I have had the pleasure of receiving your two letters of the 23rd July & 4th of August. You concluded rightly that it could require no apology for entering into the detail with which you have favored me. On a subject so interesting to your State, your desire to communicate information was indulged with peculiar propriety, & on any subject I shall always esteem myself obliged by your sentiments. Thoroughly impressed with the hardship of a decision against the certificates which had been surrendered to the State by their Proprietors, I did not come to it without a serious struggle between my Judgment & my Wishes; but after mature deliberation I saw no way of allowing those Certificates to be received on the proposed loan which would not involve inextricable embarrassment. All the States have called in large portions of their respective Debts.
There is good reason to believe, that on a close investigation Rhode Island might not be found to be the only State in which they had been so called in for a very inadequate consideration.
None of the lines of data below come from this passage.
(* ===== verification/Uhci.v ===== *)
(** kernel/driver/uhci/uhci.c: the UHCI host controller.

    Ports, the frame list, transfer descriptors in memory and the start of the controller on the PCI
    bus.  The controller is an interface ([UhciHw]) with what its specification says:
    it runs the descriptors of the frame list in order and reports the end of one that
    asks for it.

    The instance [uhci_controller] shows that the driver is a host controller in the
    sense of [Usb], so that what is proved there holds for it; on an executable
    controller with a hub on its bus, the hub is enumerated
    ([usb_register_device_enumerates_witness]). *)

From stdpp Require Import base list gmap sets strings.
From Stdlib Require Import ZArith Lia.
From S2P Require Import Prelude Mmu Vm Machine Pci Usb.

Local Open Scope Z_scope.
Local Open Scope hw_scope.

(** ** Registers *)

Definition UHCI_USBCMD : Z := 0.
Definition UHCI_USBCMD_HCRESET : Z := 2.
Definition UHCI_USBCMD_RS : Z := 1.
Definition UHCI_USBSTS : Z := 2.
Definition UHCI_USBINTR : Z := 4.
Definition UHCI_FRNUM : Z := 6.
Definition UHCI_FRBASEADD : Z := 8.
Definition UHCI_SOFMOD : Z := 0xc.
Definition UHCI_PORTSC : Z := 0x10.
Definition UHCI_PORTSC_PORT_RESET : Z := 2 ^ 9.
Definition UHCI_PORTSC_LOW_SPEED : Z := 2 ^ 8.
Definition UHCI_PORTSC_PORT_ENABLE : Z := 2 ^ 2.
Definition UHCI_PORTSC_CONNECT_STATUS : Z := 2 ^ 0.
Definition UHCI_STATUS_ACTIVE : Z := 2 ^ 23.
Definition UHCI_STATUS_LOWSPEED : Z := 2 ^ 26.
Definition UHCI_TOKEN_TOGGLE : Z := 2 ^ 19.
Definition UHCI_TOKEN_PID_IN : Z := 0x69.
Definition UHCI_TOKEN_PID_OUT : Z := 0xe1.
Definition UHCI_TOKEN_PID_SETUP : Z := 0x2d.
And tho’it might be urged to distinguish the case, that Rhode Island alone compelled the surrender, on pain of forfeiture, it might be answered that in sound equity, there is no very material distinction between obliging Persons to surrender their property for less than its value, under the penalty of confiscation and laying them under a necessity of doing the same thing, from the total and deliberate neglect of a better provision. Be this as it may, I saw no safe rule, that would be admitted to be such by even the candid part of those, whose interest it might be to dispute it, by which I could pronounce that Certificates surrendered and cancelled by the Mutual Acts of the Creditor and Debtor should be permitted to receive and acquire validity in respect to one State and not in respect to another. And without such rule, all the extinguished portions of the Debts of all the States might, if they should think proper to make it so, acquire a capacity of being subscribed towards the assumption. Where this would lead it is not necessary to say. The two Carolinas have actually passed laws for subscribing the portions of their respective Debts which have been extinguished by them—the only answer I can give is that a Bond surrendered as discharged constitutes no Debt and that in every such case, there is no Debt to be assumed.
I cannot allow an after act of a State to create a Debt within the meaning of the funding Act, which it cannot be admitted to have contemplated as then in existence. It may be asked, How then shall the Certificates which remained in the hands of Individuals, but which were forfeited by the law of the State, be admitted upon the Loan, any more than those which were surrendered? This is a question not wholly free from difficulty; but if I had found no distinction satisfactory to my own mind, I should have been obliged to reject the whole. Such a distinction, however, was in my opinion to be found. Upon principle, it is a general rule, that the dissolution of a contract by one party without the concurrence of the other, is void.
The Creditors who did not concur may claim the benefit of that rule and it is to be supposed that it was the intention of Congress, they should have it. It may be said to be a legal presumption that Congress, at the time of passing the funding Act, was acquainted with the laws of Rhode Island respecting the Certificates. And in point of fact the generality of them were so at least in substance. They must, therefore, have been apprised, that if the forfeiture annexed in those laws to the not bringing in the certificates for payment was to prevail, there was no debt of the State of Rhode Island to be assumed. By assuming a Sum of 200,000 Dollars, a sum by the way nearly corresponding with the amount of the outstanding Certificates, the clear inference is that they meant to consider those Certificates as in force, and the forfeiture as far as regarded the assumption, as inoperative. But it is not a reasonable presumption, that they could have intended to comprise the surrendered Certificates, which could not even be repossessed by the individual proprietors without a subsequent act of the State.
I have made some suggestions in this letter, which I should perhaps have omitted if I had considered it as strictly official, and therefore request that it may be received as a private and in some sort a confidential communication.
I cannot lose the opportunity of expressing to you that I feel myself truly and very much indebted to the Senators of Rhode Island for the very flattering manner in which they have made mention of the Secretary of the Treasury in their late communication to the State.
The measure of their approbation certainly exceeds that of his services or pretentions.
With respectful consideration and real regard, I have the honor to be
Dear Sir Your obedient Servant.
This letter of Hamilton’s to Theo. Foster is now (1904) for the first time printed. The publishers are indebted to the courtesy of Mr. G. H. Crawford and to the Hamilton Club, of Brooklyn, for permission to use the letter in this set. Theo. Foster was United States Senator from Rhode Island in 1790.